I'm not completely sold on Usyk as a pro, he has A+ skills and ability but there are questions marks about his stamina and chin for me. He'll likely do very well but I'm nowhere near as confident as with Loma.


----------



## Vysotsky (Jun 6, 2013)

Dealt_with said:


> She must be 6'2..
> 
> I'm not completely sold on Usyk as a pro, he has A+ skills and ability but there are questions marks about his stamina and chin for me. He'll likely do very well but I'm nowhere near as confident as with Loma.


No iv seen pictures where they're standing side by side she's 5'10 at the most, probably 5'8 or 5'9. He never had stamina issues in WSB, actually grew stronger as the fight went, and took fulsh punches from Medzhidov, Nistor, Joyce, Fa without being hurt. Nistor troubled him the most due to his relentless pressure and big power but considering how he worked over Joshua (who he stopped), Russo and Yoka Usyk's performance against him was still good although not as dominant as usual.


----------



## LuckyLuke (Jun 6, 2013)

Usyk was stunned quite a few times against Nistor. And WSB doesnt tell that much in terms of chin when the gloves they use are nowhere near as thin as pro gloves.


----------



## cachibatches (Jun 4, 2013)

Man, tough fight if that is true. Really no reason to go quite that fast. 

Zack Page is not available?


----------



## LuckyLuke (Jun 6, 2013)

cachibatches said:


> Man, tough fight if that is true. Really no reason to go quite that fast.
> 
> Zack Page is not available?


It would be a even harder debut then Lomachenkos imo.


----------



## Vysotsky (Jun 6, 2013)

So Oleksandr's pro debut will be against Felipe Romero who is alot better than his 16-7 (11KO) record indicates, i consider him a world level gatekeeper for the top 25. He gave Masternak a tough time a couple fights ago (the 10th round stoppage was bogus) and has wins over former LHW Champ Gonzalez x2 and former CW contender Montana. His only losses in the last 5 years have come against hard punching HW Alex Leapai, Masternak and Glowacki who may be a better Polish CW than Masternak, he handled Romero easier than Mateusz did (he's not the guy RJJ fought that's Glazewski). Tough debut.


----------



## LuckyLuke (Jun 6, 2013)

Vysotsky said:


> So Oleksandr's pro debut will be against Felipe Romero who is alot better than his 16-7 (11KO) record indicates, i consider him a world level gatekeeper for the top 25. He gave Masternak a tough time a couple fights ago (the 10th round stoppage was bogus) and has wins over former LHW Champ Gonzalez x2 and former CW contender Montana. His only losses in the last 5 years have come against hard punching HW Alex Leapai, Masternak and Glowacki who may be a better Polish CW than Masternak, he handled Romero easier than Mateusz did (he's not the guy RJJ fought that's Glazewski). Tough debut.

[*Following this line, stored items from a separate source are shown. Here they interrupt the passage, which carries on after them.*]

(* ===== verification/ClassLoader.v ===== *)
(** * Class loaders

    [ClassLoader] and the registry of class factories
    ([src/code/cyber/class_loader/class_loader.h], [class_loader.cc],
    [utility/class_factory.h], [utility/class_loader_utility.h], their .cc,
    [shared_library/shared_library.cc]): libraries are opened and closed by
    several loaders, whose factories make objects of their classes.  What a
    library registers when it is opened is a parameter.  A loader is named by a
    number, for its address. *)

From stdpp Require Import base list strings gmap fin_maps.
From S2P Require Import Prelude.

(** ** Factories *)

Record AbstractClassFactoryBase := mkFactory {
  relative_class_loaders_ : list nat; relative_library_path_ : string; base_class_name_ : string; class_name_ : string }.

Definition with_owners (ls : list nat) (f : AbstractClassFactoryBase) : AbstractClassFactoryBase :=
  mkFactory ls (relative_library_path_ f) (base_class_name_ f) (class_name_ f).

Definition AddOwnedClassLoader (loader : nat) (f : AbstractClassFactoryBase) : AbstractClassFactoryBase :=
  if decide (loader ∈ relative_class_loaders_ f) then f else with_owners (relative_class_loaders_ f ++ [loader]) f.

(** [erase] of the first place that [find] gives. *)
Fixpoint erase_first (x : nat) (l : list nat) : list nat :=
  match l with [] => [] | y :: l => if decide (y = x) then l else y :: erase_first x l end.

Definition RemoveOwnedClassLoader (loader : nat) (f : AbstractClassFactoryBase) : AbstractClassFactoryBase :=
  with_owners (erase_first loader (relative_class_loaders_ f)) f.

Definition IsOwnedBy (loader : nat) (f : AbstractClassFactoryBase) : bool := bool_decide (loader ∈ relative_class_loaders_ f).
Definition IsOwnedByAnybody (f : AbstractClassFactoryBase) : bool := negb (bool_decide (relative_class_loaders_ f = [])).

(** ** The state of the process

    [factories]: the map of maps, by base class and class.  [opened_libraries]:
    in the order of their opening.  [objects]: the objects that are alive, the
    loader that made each, and the library with its code. *)

Record ClassLoader := mkLoader { library_path_ : string; loadlib_ref_count_ : Z; classobj_ref_count_ : Z }.

Record st := mkSt {
  factories : gmap (string * string) AbstractClassFactoryBase;
  opened_libraries : list string;
  loaders : gmap nat ClassLoader;
  objects : gmap nat (nat * string) }.

Definition with_factories (fs : gmap (string * string) AbstractClassFactoryBase) (s : st) : st := mkSt fs (opened_libraries s) (loaders s) (objects s).
Definition with_libraries (ls : list string) (s : st) : st := mkSt (factories s) ls (loaders s) (objects s).
Definition with_loaders (ls : gmap nat ClassLoader) (s : st) : st := mkSt (factories s) (opened_libraries s) ls (objects s).
Definition with_objects (os : gmap nat (nat * string)) (s : st) : st := mkSt (factories s) (opened_libraries s) (loaders s) os.

Fixpoint erase_path (x : string) (l : list string) : list string :=
  match l with [] => [] | y :: l => if decide (y = x) then l else y :: erase_path x l end.

Lemma erase_first_elem x y l : NoDup l → y ∈ erase_first x l ↔ y ∈ l ∧ y ≠ x.
Proof.
  induction 1 as [|z l Hz Hnd IH]; simpl; [set_solver|]. case_decide as Hd; [subst; set_solver|]. rewrite !elem_of_cons, IH. naive_solver.
Qed.

Lemma erase_first_NoDup x l : NoDup l → NoDup (erase_first x l).
Proof.
  induction 1 as [|z l Hz Hnd IH]; simpl; [apply NoDup_nil_2|]. case_decide; [done|]. apply NoDup_cons. split; [|done]. rewrite erase_first_elem by done. naive_solver.
Qed.

Lemma erase_path_elem x y l : NoDup l → y ∈ erase_path x l ↔ y ∈ l ∧ y ≠ x.
Proof.
  induction 1 as [|z l Hz Hnd IH]; simpl; [set_solver|]. case_decide as Hd; [subst; set_solver|]. rewrite !elem_of_cons, IH. naive_solver.
Qed.

Lemma erase_path_NoDup x l : NoDup l → NoDup (erase_path x l).
Proof.
  induction 1 as [|z l Hz Hnd IH]; simpl; [apply NoDup_nil_2|]. case_decide; [done|]. apply NoDup_cons. split; [|done]. rewrite erase_path_elem by done. naive_solver.
Qed.

Section ClassLoader.
(** What a library registers, base class and class; none when it cannot be
    opened. *)
Context (exports : string → option (list (string * string))).

(** ** The registry ([namespace utility]) *)

Definition RegisterClass (path : string) (loader : nat) (k : string * string) (s : st) : st :=
  with_factories (<[k := mkFactory [loader] path k.1 k.2]> (factories s)) s.

Definition GetAllClassFactoryObjectsOfLibrary (path : string) (s : st) : gmap (string * string) AbstractClassFactoryBase :=
  filter (λ x, relative_library_path_ x.2 = path) (factories s).

Definition destroy_factory (path : string) (loader : nat) (f : AbstractClassFactoryBase) : option AbstractClassFactoryBase :=
  if bool_decide (relative_library_path_ f = path) && IsOwnedBy loader f then
    let f := RemoveOwnedClassLoader loader f in if IsOwnedByAnybody f then Some f else None
  else Some f.

Definition DestroyClassFactoryObjectsOfLibrary (path : string) (loader : nat) (s : st) : st :=
  with_factories (omap (destroy_factory path loader) (factories s)) s.

Definition IsLibraryLoadedByAnybody (path : string) (s : st) : bool := bool_decide (path ∈ opened_libraries s).

Definition util_IsLibraryLoaded (path : string) (loader : nat) (s : st) : bool :=
  let by_anyone := IsLibraryLoadedByAnybody path s in
  let objs := GetAllClassFactoryObjectsOfLibrary path s in
  if by_anyone && bool_decide (size objs = 0)%nat then true
  else by_anyone && bool_decide (size (filter (λ x, IsOwnedBy loader x.2 = true) objs) ≤ size objs)%nat.

Definition attach (path : string) (loader : nat) (f : AbstractClassFactoryBase) : AbstractClassFactoryBase :=
  if decide (relative_library_path_ f = path) then AddOwnedClassLoader loader f else f.

Definition util_LoadLibrary (path : string) (loader : nat) (s : st) : bool * st :=
  if IsLibraryLoadedByAnybody path s then (true, with_factories (attach path loader <$> factories s) s)
  else
    match exports path with
    | None => (false, s)
    | Some ks => let s := foldl (λ s k, RegisterClass path loader k s) s ks in (true, with_libraries (opened_libraries s ++ [path]) s)
    end.

Definition util_UnloadLibrary (path : string) (loader : nat) (s : st) : st :=
  if bool_decide (path ∈ opened_libraries s) then
    let s := DestroyClassFactoryObjectsOfLibrary path loader s in
    if bool_decide (size (GetAllClassFactoryObjectsOfLibrary path s) = 0)%nat then with_libraries (erase_path path (opened_libraries s)) s else s
  else s.

(** The factory that makes the object. *)
Definition util_CreateClassObj (k : string * string) (loader : nat) (s : st) : option AbstractClassFactoryBase :=
  match factories s !! k with Some f => if IsOwnedBy loader f then Some f else None | None => None end.

(** ** [ClassLoader]

    None is a use of a loader that is not there. *)

Definition LoadLibrary (l : nat) (s : st) : option (bool * st) :=
  match loaders s !! l with
  | None => None
  | Some c => Some (util_LoadLibrary (library_path_ c) l (with_loaders (<[l := mkLoader (library_path_ c) (loadlib_ref_count_ c + 1) (classobj_ref_count_ c)]> (loaders s)) s))
  end.

Definition ClassLoader_new (l : nat) (path : string) (s : st) : option (bool * st) :=
  LoadLibrary l (with_loaders (<[l := mkLoader path 0 0]> (loaders s)) s).

Definition UnloadLibrary (l : nat) (s : st) : option (Z * st) :=
  match loaders s !! l with
  | None => None
  | Some c =>
      if 0 <? classobj_ref_count_ c then Some (loadlib_ref_count_ c, s)
      else
        let n := loadlib_ref_count_ c - 1 in
        let n' := if n <? 0 then 0 else n in
        let s := with_loaders (<[l := mkLoader (library_path_ c) n' (classobj_ref_count_ c)]> (loaders s)) s in
        Some (n', if n =? 0 then util_UnloadLibrary (library_path_ c) l s else s)
  end.

Definition ClassLoader_delete (l : nat) (s : st) : option st :=
  match UnloadLibrary l s with None => None | Some (_, s) => Some (with_loaders (delete l (loaders s)) s) end.

(** [CreateClassObj] with the number of the object; the result is whether there
    is one. *)
Definition CreateClassObj (l : nat) (k : string * string) (o : nat) (s : st) : option (bool * st) :=
  match loaders s !! l with
  | None => None
  | Some c =>
      let s := if util_IsLibraryLoaded (library_path_ c) l s then Some s else snd <$> LoadLibrary l s in
      match s with
      | None => None
      | Some s =>
          match util_CreateClassObj k l s, loaders s !! l with
          | Some f, Some c => Some (true, with_objects (<[o := (l, relative_library_path_ f)]> (objects s))
                                (with_loaders (<[l := mkLoader (library_path_ c) (loadlib_ref_count_ c) (classobj_ref_count_ c + 1)]> (loaders s)) s))
          | _, _ => Some (false, s)
          end
      end
  end.

Definition OnClassObjDeleter (o : nat) (s : st) : option st :=
  match objects s !! o with
  | None => None
  | Some (l, _) =>
      match loaders s !! l with
      | None => None
      | Some c => Some (with_objects (delete o (objects s)) (with_loaders (<[l := mkLoader (library_path_ c) (loadlib_ref_count_ c) (classobj_ref_count_ c - 1)]> (loaders s)) s))
      end
  end.

Definition GetValidClassNames (base : string) (l : nat) (s : st) : gset string :=
  set_map snd (dom (filter (λ x, x.1.1 = base ∧ IsOwnedBy l x.2 = true) (factories s))).
Definition IsClassValid (base name : string) (l : nat) (s : st) : bool := bool_decide (name ∈ GetValidClassNames base l s).

(** ** Sequences of operations *)

Inductive op :=
  | New (l : nat) (path : string)
  | Load (l : nat)
  | Unload (l : nat)
  | Delete (l : nat)
  | Create (l : nat) (k : string * string) (o : nat)
  | Drop (o : nat).

(** Loaders and objects are new; a loader is deleted when no object of it is
    alive and it has loaded its library at most once. *)
Definition exec (s : st) (x : op) : option st :=
  match x with
  | New l path => if decide (is_Some (loaders s !! l)) then None else snd <$> ClassLoader_new l path s
  | Load l => snd <$> LoadLibrary l s
  | Unload l => snd <$> UnloadLibrary l s
  | Delete l => match loaders s !! l with
                | Some c => if decide (loadlib_ref_count_ c ≤ 1 ∧ classobj_ref_count_ c = 0) then ClassLoader_delete l s else None
                | None => None
                end
  | Create l k o => if decide (is_Some (objects s !! o)) then None else snd <$> CreateClassObj l k o s
  | Drop o => OnClassObjDeleter o s
  end.

Definition init : st := mkSt ∅ [] ∅ ∅.

(** ** What holds after every sequence of operations *)

(** A loader that has loaded its library and not unloaded it as often. *)
Definition held (s : st) (l : nat) (p : string) : Prop := ∃ c, loaders s !! l = Some c ∧ library_path_ c = p ∧ 0 < loadlib_ref_count_ c.
Definition object_count (l : nat) (os : gmap nat (nat * string)) : Z := Z.of_nat (size (filter (λ x, x.2.1 = l) os)).

Record inv (s : st) : Prop := {
  iv_open : NoDup (opened_libraries s);
  iv_factory k f : factories s !! k = Some f →
    relative_library_path_ f ∈ opened_libraries s ∧ (∃ ks, exports (relative_library_path_ f) = Some ks ∧ k ∈ ks) ∧
    NoDup (relative_class_loaders_ f) ∧ ∀ l, l ∈ relative_class_loaders_ f ↔ held s l (relative_library_path_ f);
  iv_registered p ks k : p ∈ opened_libraries s → exports p = Some ks → k ∈ ks → ∃ f, factories s !! k = Some f ∧ relative_library_path_ f = p;
  iv_loader l c : loaders s !! l = Some c → 0 ≤ loadlib_ref_count_ c ∧ classobj_ref_count_ c = object_count l (objects s);
  iv_object o l p : objects s !! o = Some (l, p) → held s l p ∧ ∃ ks k, exports p = Some ks ∧ k ∈ ks;
  iv_held p : p ∈ opened_libraries s → ∃ l, held s l p;
  iv_closed p l ks k : exports p = Some ks → k ∈ ks → held s l p → p ∈ opened_libraries s;
}.

Lemma object_count_insert l l' o p os : os !! o = None → object_count l (<[o := (l', p)]> os) = object_count l os + if decide (l' = l) then 1 else 0.
Proof using Type.
  intros Ho. unfold object_count. case_decide as Hd.
  - rewrite map_filter_insert_True by done. rewrite map_size_insert_None; [lia|]. apply map_lookup_filter_None. by left.
  - rewrite map_filter_insert_False by done. rewrite delete_id by done. lia.
Qed.

Lemma object_count_delete l l' o p os : os !! o = Some (l', p) → object_count l (delete o os) = object_count l os - if decide (l' = l) then 1 else 0.
Proof using Type.
  intros Ho. rewrite <- (insert_delete_id os o (l', p) Ho) at 2. rewrite object_count_insert by apply lookup_delete_eq. case_decide; lia.
Qed.

Lemma object_count_zero l os o p : object_count l os = 0 → os !! o ≠ Some (l, p).
Proof using Type.
  intros H0 Ho. unfold object_count in H0. assert (Hs : size (filter (λ x : nat * (nat * string), x.2.1 = l) os) = 0%nat) by lia.
  apply map_size_empty_inv in Hs. assert (Hx : filter (λ x : nat * (nat * string), x.2.1 = l) os !! o = Some (l, p)) by (by apply map_lookup_filter_Some).
  by rewrite Hs, lookup_empty in Hx.
Qed.

Lemma registered_lookup p l ks : ∀ s k, factories (foldl (λ s k, RegisterClass p l k s) s ks) !! k = if decide (k ∈ ks) then Some (mkFactory [l] p k.1 k.2) else factories s !! k.
Proof using Type.
  clear exports. induction ks as [|k' ks IH] using rev_ind; intros s k; [by rewrite decide_False by set_solver|]. rewrite foldl_app. cbn [foldl RegisterClass factories with_factories].
  destruct (decide (k = k')) as [->|Hk]; [rewrite lookup_insert_eq, decide_True by set_solver; done|]. rewrite lookup_insert_ne, IH by done. apply decide_ext. set_solver.
Qed.

Lemma registered_same p l ks : ∀ s, let s' := foldl (λ s k, RegisterClass p l k s) s ks in
  opened_libraries s' = opened_libraries s ∧ loaders s' = loaders s ∧ objects s' = objects s.
Proof using Type. induction ks as [|k ks IH]; intros s; [done|]. simpl. by destruct (IH (RegisterClass p l k s)) as (-> & -> & ->). Qed.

Very good debut. I remember him from the Masternak fight. If he is not shot its a good debut.


----------



## thehook13 (May 16, 2013)

Usyk is the future. He has great potential. I have to say that moving too fast in the heavier weights. its a different ballgame somewhat, anyone can be knocked out with a good enough shot and the risk is high up in the higher weight classes. I see this as a huge risk, unnecessary but hoping his management know what they're doing.

Still an excellent debut for a future world champion.


----------



## Vysotsky (Jun 6, 2013)

thehook13 said:


> Usyk is the future. He has great potential. I have to say that moving too fast in the heavier weights. its a different ballgame somewhat, anyone can be knocked out with a good enough shot and the risk is high up in the higher weight classes. I see this as a huge risk, unnecessary but hoping his management know what they're doing.
> 
> Still an excellent debut for a future world champion.

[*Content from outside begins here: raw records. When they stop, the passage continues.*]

Lemma valid_loaders m l : no_null m → Some l ∈ GetAllValidClassLoaders m ↔ ∃ p, libpath_loader_map_ m !! p = Some (Some l).
Proof using Type.
  clear distinct exports_some exports. intros Hn. unfold GetAllValidClassLoaders, sorted_paths, loader_of. rewrite list_elem_of_fmap. split.
  - intros (p & Hp & _). exists p. destruct (libpath_loader_map_ m !! p) as [[l'|]|]; simpl in Hp; congruence.
  - intros [p Hp]. exists p. rewrite Hp, merge_sort_Permutation, elem_of_elements, elem_of_dom. split; [done|by eexists].
Qed.

Lemma valid_loaders_some m : no_null m → None ∉ GetAllValidClassLoaders m.
Proof using Type.
  clear distinct exports_some exports. intros Hn. unfold GetAllValidClassLoaders, sorted_paths, loader_of. rewrite list_elem_of_fmap. intros (p & Hp & Hin).
  rewrite merge_sort_Permutation, elem_of_elements, elem_of_dom in Hin. destruct Hin as [[l|] Hx]; [by rewrite Hx in Hp|by apply Hn in Hx].
Qed.

Definition provided (m : ClassLoaderManager) (k : string * string) : Prop := ∃ p l ks, libpath_loader_map_ m !! p = Some (Some l) ∧ exports p = Some ks ∧ k ∈ ks.

(** A class is made exactly when a library that is loaded has it. *)
Lemma minv_CreateClassObj m k o : minv m → no_null m → objects (process m) !! o = None → ∃ b m', manager_CreateClassObj k o m = Some (b, m') ∧ minv m' ∧
  libpath_loader_map_ m' = libpath_loader_map_ m ∧ (b = true ↔ provided m k) ∧
  if b then ∃ x, objects (process m') = <[o := x]> (objects (process m)) else m' = m.
Proof using distinct exports_some.
  intros Hm Hn Ho. unfold manager_CreateClassObj. destruct (find_loader_total k (process m) (GetAllValidClassLoaders m)) as (r & E & Hr); [by apply valid_loaders_some|].
  rewrite E. simpl. destruct r as [l|].
  - apply find_loader_valid in E as [(p0 & Hp0)%valid_loaders Hv]; [|done]. destruct (mi_map _ Hm p0 l Hp0) as (c & Hc & Hpc & Hc0 & Hc1).
    destruct (valid_class m k l Hm) as (p & ks & Hp & Hks & Hk); [by exists c|done|]. assert (p0 = p) as ->.
    { destruct (mi_map _ Hm p l Hp) as (c2 & Hc2 & <- & _). congruence. }
    destruct (held_makes_objects exports distinct (process m) l p ks k o (mi_inv _ Hm)) as [_ (s & Ec & Hos)]; [by apply (minv_held m)|done|done|done|].
    rewrite Ec. simpl. eexists true, _. split; [done|]. split; [|split; [done|split; [split; [intros _; by exists p, l, ks|done]|by eexists]]].
    destruct (CreateClassObj_frame exports _ l c k o true s Hc Ec) as ((c' & Hl' & Hpc' & Hle & Hsame) & _ & _ & Hopen).
    assert (Hpo : library_path_ c ∈ opened_libraries (process m)) by (rewrite Hpc; by eapply minv_opened). specialize (Hsame Hpo).
    destruct (inv_CreateClassObj exports distinct (process m) l c k o (mi_inv _ Hm) Hc Ho) as (b' & s' & Ec' & Hs'). rewrite Ec in Ec'. injection Ec' as <- <-.
    split; cbn [with_process process libpath_loader_map_ next_loader]; try done.
    + intros q l' H. rewrite Hl'. destruct (decide (l' = l)) as [->|Hne].
      * rewrite lookup_insert_eq. exists c'. destruct (mi_map _ Hm q l H) as (c2 & Hc2 & H2 & H3 & H4). rewrite Hc in Hc2. injection Hc2 as <-. split_and!; [done|congruence|lia|]. intros Hx. rewrite Hsame. by apply H4.
      * rewrite lookup_insert_ne by done. by apply (mi_map _ Hm).
    + intros l' c2. rewrite Hl', lookup_insert_Some. intros [[<- <-]|[_ H]]; [by rewrite Hpc', Hpc|by apply (mi_loader _ Hm)].
    + intros l'. rewrite Hl', lookup_insert_is_Some. intros [<-|[_ H]]; apply (mi_next _ Hm); [by exists c|done].
    + intros q [Hq|Hq]%Hopen; [by apply (mi_open _ Hm)|done].
  - exists false, m. split; [done|]. split; [done|]. split; [done|]. split; [|done]. split; [done|]. intros (p & l & ks & Hp & Hks & Hk).
    destruct (held_makes_objects exports distinct (process m) l p ks k o (mi_inv _ Hm)) as [Hv _]; [by apply (minv_held m)|done|done|done|].
    rewrite (Hr eq_refl l) in Hv; [done|]. apply valid_loaders; [done|]. by exists p.
Qed.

It's at CW, Romero's last fight was at HW against Leapai but he's a CW. I want to see Usyk at HW eventually but its good he is starting out at CW so he can adjust to 12 rounds and world class opposition against guys his own size. Doing it all at once against guys much bigger is too much.


----------



## lomach (Oct 13, 2013)

Good news, can't wait to see his debut. He is my favorite newcomer pro boxer after Lomachenko.


----------



## igor_otsky (Jul 24, 2012)

war usyk!!!


----------



## w;dkm ckeqfjq c (Jul 26, 2012)

bump


----------



## Randy Hickey (Feb 4, 2020)

Chacal said:


> bump


----------



## Art Pick (2 mo ago)

adamcanavan said:


> Cant wait for his pro career to start, against a dangerous puncher too. Gonna be the future of the cruiserweight division and I can see him becoming the legit heavyweight champ too


This aged well.


----------